我們在初始研究中,目標是建立一種可視化、不損傷細胞即可進行持續檢測鑒定的植物轉基因篩選方法。最為直接的是以GFP、RFP等熒光蛋白和目的蛋白進行共表達,在相應激發光源下持續進行篩選,直至獲得完全熒光的愈傷組織。但由于植物的細胞壁和胞外結構對常規熒光檢測有強烈干擾,GFP等熒光蛋白的篩選不得不借助高精度儀器,操作要求較高,難以實現大量、簡便的篩選。
花青素是一類在植物中廣泛存在的次級代謝產物,屬于黃酮類物質?;ㄇ嗨刭x予植物繽紛的色彩,在植物發育過程中,具有使植物免受紫外輻射、抗病原菌侵染等重要生理作用。
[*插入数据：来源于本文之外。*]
(** * The copyfile probes: [test.c] and [src/copyfile.c]

    Two entry points call the platform's [copyfile] primitive and report
    the result triple (return code, errno, error text):

    - [main] of [test.c], the standalone probe, copies [argv[1]] to
      [argv[2]] and exits with [errno];
    - [copyfile_] of [src/copyfile.c], the bound probe, copies ["a"] to
      ["b"] and prints through the host's [Rprintf].

    The primitive, the context allocator, [strerror] and the constants of
    [<copyfile.h>] and [<errno.h>] belong to the platform, not to the
    repository: a [Platform] record supplies them.  The probes are
    embedded as computations over an explicit [World] (errno, file
    system, output channels, the variable [s], the contexts allocated so
    far, and a log of the calls made to the primitive).

    Conventions.  Of the calls the probes make, the primitive and
    [printf] may store in errno; [Rprintf] and [strerror] only produce
    text and the allocator only produces a handle.  The value [main]
    returns is the process exit code.  The argument vector is given by
    its argument strings, program name first; the null pointer that ends
    it is the slot after the last of them. *)

From Stdlib Require Import ZArith List String Ascii Lia Bool DecimalString.
Import ListNotations.

Local Open Scope Z_scope.
Local Open Scope string_scope.

(** ** C integers *)

Module CInt.

(** [int] is 32 bits wide: a value out of range wraps to two's complement. *)
Definition wrap_int (z : Z) : Z := (z + 2 ^ 31) mod 2 ^ 32 - 2 ^ 31.

(** Conversion to [uint32_t], the type [copyfile_flags_t] of the flags
    parameter. *)
Definition to_uint32 (z : Z) : Z := z mod 2 ^ 32.

(** [a << n] on [int], as the platform's compilers compute it: the bits
    that leave the 32-bit word are dropped. *)
Definition shl (a n : Z) : Z := wrap_int (Z.shiftl a n).

(** [a | b] on [int]. *)
Definition bor (a b : Z) : Z := Z.lor a b.

(** The rendering of [%i]. *)
Definition fmt_i (z : Z) : string := NilZero.string_of_int (Z.to_int z).

End CInt.

(** ** Formatted output *)

Module Fmt.

Inductive arg : Type :=
| AInt (z : Z)
| AStr (s : string).

(** The line feed written ["\n"] in C. *)
Definition nl : string := String (ascii_of_nat 10) EmptyString.

(** [format f args] expands the directives [%i] and [%s] of [f] with
    [args], left to right; a directive without a matching argument is
    undefined and gives [None]. *)
Fixpoint format (f : string) (args : list arg) : option string :=
  match f with
  | EmptyString => Some EmptyString
  | String "%" (String "i" rest) =>
      match args with
      | AInt z :: args' => option_map (append (CInt.fmt_i z)) (format rest args')
      | _ => None
      end
  | String "%" (String "s" rest) =>
      match args with
      | AStr s :: args' => option_map (append s) (format rest args')
      | _ => None
      end
  | String c rest => option_map (String c) (format rest args)
  end.

(** The text [<result>:<errno>:<error-string>]. *)
Definition triple (res e : Z) (msg : string) : string :=
  CInt.fmt_i res ++ ":" ++ CInt.fmt_i e ++ ":" ++ msg.

End Fmt.

(** ** The macro of [src/copyfile.c] *)

(** [#define COPYFILE_DEBUG (1<<31)] *)
Definition COPYFILE_DEBUG : Z := CInt.shl 1 31.

(** ** Host values *)

(** [SEXP]: the host's null object and any other object. *)
Inductive SEXP : Type :=
| R_NilValue
| R_Object (id : positive).

(** Pointers are options: [NULL] is the null pointer of any pointer
    type. *)
Definition NULL {A : Type} : option A := None.

(** [copyfile_state_t]: a handle on a copy-operation context, or [NULL]. *)
Definition copyfile_state_t : Type := option positive.

(** [char *]: a string, or [NULL].  A string stands for the pointer to
    it. *)
Definition char_ptr : Type := option string.

Definition ptr (a : string) : char_ptr := Some a.

Coercion ptr : string >-> char_ptr.

(** One call of the primitive, as logged: its four arguments. *)
Record CopyCall : Type := mkCall {
  c_from : char_ptr;
  c_to : char_ptr;
  c_state : copyfile_state_t;
  c_flags : Z
}.

(** ** The platform *)

(** What one call of the primitive does: its return value, the value it
    stores in errno if it stores one, and the file system it leaves. *)
Record Outcome (FS : Type) : Type := mkOutcome {
  o_res : Z;
  o_errno : option Z;
  o_fs : FS
}.

Arguments mkOutcome {FS} _ _ _.
Arguments o_res {FS} _.
Arguments o_errno {FS} _.
Arguments o_fs {FS} _.

(** errno right after a call made with errno at 0: what the primitive
    stored, or the 0 it left. *)
Definition errno_after {FS : Type} (o : Outcome FS) : Z :=
  match o_errno o with
  | Some e => e
  | None => 0
  end.

(** [<copyfile.h>], [<errno.h>], [<string.h>] and [<stdio.h>] over a file
    system [FS]: the two option masks, the primitive, the allocator
    (which picks a handle, or [NULL], from the contexts that are live),
    the error number of a destination that exists, the error texts, and
    what [printf] stores in errno, if anything, when standard output has
    taken a text so far and is handed another. *)
Record Platform (FS : Type) : Type := mkPlatform {
  path_exists : FS -> string -> bool;
  COPYFILE_ALL : Z;
  COPYFILE_EXCL : Z;
  copyfile_prim : char_ptr -> char_ptr -> copyfile_state_t -> Z -> FS -> Outcome FS;
  copyfile_state_alloc_prim : list positive -> copyfile_state_t;
  EEXIST : Z;
  strerror : Z -> string;
  printf_prim : string -> string -> option Z
}.

Arguments mkPlatform {FS} _ _ _ _ _ _ _ _.
Arguments path_exists {FS} _ _ _.
Arguments COPYFILE_ALL {FS} _.
Arguments COPYFILE_EXCL {FS} _.
Arguments copyfile_prim {FS} _ _ _ _ _ _.
Arguments copyfile_state_alloc_prim {FS} _ _.
Arguments EEXIST {FS} _.
Arguments strerror {FS} _ _.
Arguments printf_prim {FS} _ _ _.

(** errno after [printf] has handed [text] to a standard output that had
    taken [sofar]: what [printf] stored, or the [e] it found. *)
Definition printf_leaves {FS : Type} (P : Platform FS) (sofar text : string)
  (e : Z) : Z :=
  match printf_prim P sofar text with
  | Some e' => e'
  | None => e
  end.

(** The same platform with another allocator. *)
Definition with_alloc {FS : Type} (P : Platform FS)
  (alloc : list positive -> copyfile_state_t) : Platform FS :=
  mkPlatform (path_exists P) (COPYFILE_ALL P) (COPYFILE_EXCL P)
             (copyfile_prim P) alloc (EEXIST P) (strerror P) (printf_prim P).

(** The primitive honours exclusive create: with the bit of
    [COPYFILE_EXCL] in the flags and a destination that exists, it
    returns -1 and stores [EEXIST] in errno. *)
Definition honours_excl {FS : Type} (P : Platform FS) : Prop :=
  forall (from to : string) (st : copyfile_state_t) (fl : Z) (fsys : FS),
    Z.land fl (CInt.to_uint32 (COPYFILE_EXCL P)) = CInt.to_uint32 (COPYFILE_EXCL P) ->
    path_exists P fsys to = true ->
    o_res (copyfile_prim P from to st fl fsys) = (-1)%Z /\
    o_errno (copyfile_prim P from to st fl fsys) = Some (EEXIST P).

(** ** The world and its computations *)

Record World (FS : Type) : Type := mkWorld {
  errno : Z;
  fs : FS;
  stdout : string;
  console : string;
  s : copyfile_state_t;
  contexts : list positive;
  calls : list CopyCall
}.

Arguments mkWorld {FS} _ _ _ _ _ _ _.
Arguments errno {FS} _.
Arguments fs {FS} _.
Arguments stdout {FS} _.
Arguments console {FS} _.
Arguments s {FS} _.
Arguments contexts {FS} _.
Arguments calls {FS} _.

(** A computation transforms the world and may be undefined. *)
Definition M (FS A : Type) : Type := World FS -> option (A * World FS).

Definition ret {FS A : Type} (a : A) : M FS A := fun w => Some (a, w).

Definition bind {FS A B : Type} (m : M FS A) (k : A -> M FS B) : M FS B :=
  fun w => match m w with
           | Some (a, w') => k a w'
           | None => None
           end.

Declare Scope probe_scope.
Delimit Scope probe_scope with probe.
Notation "x <- m ;; k" := (bind m (fun x => k))
  (at level 61, m at next level, right associativity) : probe_scope.
Notation "m ;;; k" := (bind m (fun _ => k))
  (at level 61, right associativity) : probe_scope.
Local Open Scope probe_scope.

Section Probes.

Context {FS : Type} (P : Platform FS).

Definition get_errno : M FS Z := fun w => Some (errno w, w).

Definition set_errno (e : Z) : M FS unit := fun w =>
  Some (tt, mkWorld e (fs w) (stdout w) (console w) (s w) (contexts w) (calls w)).

Definition set_s (h : copyfile_state_t) : M FS unit := fun w =>
  Some (tt, mkWorld (errno w) (fs w) (stdout w) (console w) h (contexts w) (calls w)).

(** [argv[i]]: the pointer in slot [i].  The slots that hold an argument
    string are followed by one that holds the null pointer, [argv[argc]];
    a read past that one is out of bounds and undefined. *)
Definition slot (argv : list string) (i : nat) : option char_ptr :=
  match nth_error argv i with
  | Some a => Some (ptr a)
  | None => if Nat.eqb i (List.length argv) then Some NULL else None
  end.

Definition index (argv : list string) (i : nat) : M FS char_ptr := fun w =>
  match slot argv i with
  | Some a => Some (a, w)
  | None => None
  end.

(** [copyfile(from, to, state, flags)]: the flags are converted to
    [copyfile_flags_t], the call is logged, and the platform's outcome is
    applied: the file system is replaced, and errno is stored when the
    primitive stores it. *)
Definition copyfile (from to : char_ptr) (state : copyfile_state_t) (flags : Z)
  : M FS Z :=
  fun w =>
    let fl := CInt.to_uint32 flags in
    let o := copyfile_prim P from to state fl (fs w) in
    Some (o_res o,
          mkWorld (match o_errno o with Some e => e | None => errno w end)
                  (o_fs o) (stdout w) (console w) (s w) (contexts w)
                  (calls w ++ [mkCall from to state fl])).

(** [copyfile_state_alloc()]: a new context, or [NULL]; a context that
    was allocated joins the live ones. *)
Definition copyfile_state_alloc : M FS copyfile_state_t := fun w =>
  let h := copyfile_state_alloc_prim P (contexts w) in
  Some (h,
        mkWorld (errno w) (fs w) (stdout w) (console w) (s w)
                (match h with Some p => p :: contexts w | None => contexts w end)
                (calls w)).

(** [printf(f, ...)] hands the text to standard output, and stores in
    errno what the platform's [printf] stores, if anything. *)
Definition printf (f : string) (args : list Fmt.arg) : M FS unit := fun w =>
  match Fmt.format f args with
  | Some t =>
      Some (tt, mkWorld (match printf_prim P (stdout w) t with
                         | Some e => e
                         | None => errno w
                         end)
                        (fs w) (stdout w ++ t) (console w) (s w)
                        (contexts w) (calls w))
  | None => None
  end.

(** [Rprintf(f, ...)] appends to the host's console. *)
Definition Rprintf (f : string) (args : list Fmt.arg) : M FS unit := fun w =>
  match Fmt.format f args with
  | Some t =>
      Some (tt, mkWorld (errno w) (fs w) (stdout w) (console w ++ t) (s w)
                        (contexts w) (calls w))
  | None => None
  end.

(** *** [test.c] *)

Definition main (argc : Z) (argv : list string) : M FS Z :=
  set_errno 0 ;;;
  from <- index argv 1 ;;
  to <- index argv 2 ;;
  res <- copyfile from to NULL (CInt.bor (COPYFILE_ALL P) (COPYFILE_EXCL P)) ;;
  (if (res =? -1)%Z
   then e <- get_errno ;;
        printf "%i:%i:%s" [Fmt.AInt res; Fmt.AInt e; Fmt.AStr (strerror P e)]
   else ret tt) ;;;
  get_errno.

(** *** [src/copyfile.c] *)

Definition copyfile_ : M FS SEXP :=
  set_errno 0 ;;;
  h <- copyfile_state_alloc ;;
  set_s h ;;;
  res <- copyfile "a" "b" NULL
           (CInt.bor (CInt.bor (COPYFILE_ALL P) (COPYFILE_EXCL P)) COPYFILE_DEBUG) ;;
  e <- get_errno ;;
  Rprintf ("%i:%i:%s" ++ Fmt.nl)
          [Fmt.AInt res; Fmt.AInt e; Fmt.AStr (strerror P e)] ;;;
  ret R_NilValue.

(** An entry of the host's table of callable routines. *)
Record R_CallMethodDef : Type := mkCallMethod {
  name : string;
  fun_ : M FS SEXP;
  numArgs : Z
}.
同時,花青素在治療心臟病和癌癥,清除自由基、抗氧化、抗衰老等方面具有重要療效。因此,可以利用花青素的這些特點,將花青素合成途徑的結構基因及其調控因子基因作為一類可視化、安全和有效的標記基因來轉化植物。不僅可以有效地減輕轉化后篩選的復雜工作,目的性強,也大為提高實驗結果的準確度和可信度,為開展轉化后的分析工作奠定了很好的基礎。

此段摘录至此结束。